In mid-January 2021, Sue Van Zante-Peiser received a call from her friend Ed’s partner. Ed had been hospitalized and the hospital was trying to organize care, but it was tough. Ed’s partner is a decade older and faced his own health issues and Ed’s sister lived out of state. Van Zante-Peiser offered to help.
“The hospital did not reach out to Ed’s partner and they literally said to me, ‘Well, they’re not a married couple,’ and I don’t even know how they could be saying that in 2021,” Van Zante-Peiser, 55, of Seattle, told TODAY. “The hospital let me call every day and find out if Ed had been eating or if he was able to walk and how he was feeling.”
Ed had dementia and when he felt confused and scared, the nurses called Van Zante-Peiser or his sister.
“One of us would say something loving to him for a minute, which usually would calm him down,” she said.
But figuring out where Ed should go was difficult. Ed couldn’t return home but there weren’t any beds for him in a skilled nursing facility. What’s more, Van Zante-Peiser worried about finding a place that respected Ed.
“I would do a lot of advocacy behind the scenes,” she said. “I talked to him every day … Usually our conversations were five minutes or less. He was very confused. He didn’t know where he was. He sometimes thought that he was in prison or he would joyfully think he was at a writer’s conference.”
As time went on the hospital relied on Van Zante-Peiser more.

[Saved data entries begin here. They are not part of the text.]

(* ===== verification/ObjectiveAggregate.v ===== *)
(** The aggregate of an Objective:
    [objectives_tasks/repositories/objectives.py].  It is rebuilt from the
    members' pinned plans, executions, accepted outcomes and counts, each
    checked against its immutable history. *)
From S2P Require Import Prelude StrictJson Identifiers Grouping Jobs Tables ObjectiveTables Regroup.
From S2P Require Import ObjectiveStore.

Definition _EXECUTION_STATES : list string := ["not_started"; "in_progress"; "ended"; "terminated"].
Definition _OUTCOMES : list string := ["completed"; "incomplete"; "cancelled_without_execution"].
Definition _OBJECTIVE_STATES : list string :=
  ["planned"; "historical_structure"; "in_progress"; "awaiting_review"; "reviewed"; "superseded"].
Definition _AGGREGATE_OUTCOMES : list string :=
  ["completed"; "incomplete"; "cancelled"; "mixed"; "excluded_from_operational_counts"].
Definition _ATTENTION_REASONS : list string := ["lost_last_executable"; "mixed_outcomes"; "plan_membership_mismatch"].

Definition _stored_uuid (value label : string) : result string :=
  if is_uuid4 value then Ok value
  else raise (IntegrityFailure ("stored " +:+ label +:+ " is not canonical UUIDv4")).
Definition _positive (value : Z) (label : string) : result Z :=
  _ ← integrity (value <=? 0) ("stored " +:+ label +:+ " is not a positive integer"); Ok value.
Definition _optional_nonnegative (value : option Z) (label : string) : result (option Z) :=
  _ ← integrity (match value with Some v => v <? 0 | None => false end) ("stored " +:+ label +:+ " is invalid");
  Ok value.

“They were very happy to have me involved while I was helping to support them,” she said.
Van Zante-Peiser is one of the many people in the LGBTQ community that find themselves as caregivers to friends. Nearly 21% of LGBTQ people provide care to elderly friends compared to only 6% of non-LGBTQ adults because, in part, LGBTQ elders are four times less likely to have children, according to Sage, a nonprofit dedicated to advocacy and services for older LGBTQ people. This leads to tremendous problems.
“Older LGBTQ folks are among some of the most vulnerable elders in our country,” Michael Adams, CEO of Sage told TODAY. “We live in a country where 85% of caregiving comes from adult children and partners. So when you remove adult children from the mix all together and there is a reduced presence of partners, by definition you’re creating a caregiving crisis.”
Caring for LGBTQ Elders
Van Zante-Peiser met Ed more than 25 years ago at work and they became close friends. When Van Zante-Peiser became pregnant with her son, Joshua, who is now 22, Ed transformed into “a grandpa figure.” He was kind and generous. When Joshua graduated from high school, Ed gladly sat in the football stadium stands, watching 500 students traipse across the stage. It was easy for her to say “yes” to helping him.
“Ed is someone who had given so much to me personally and to my family,” she said. “It was an honor.”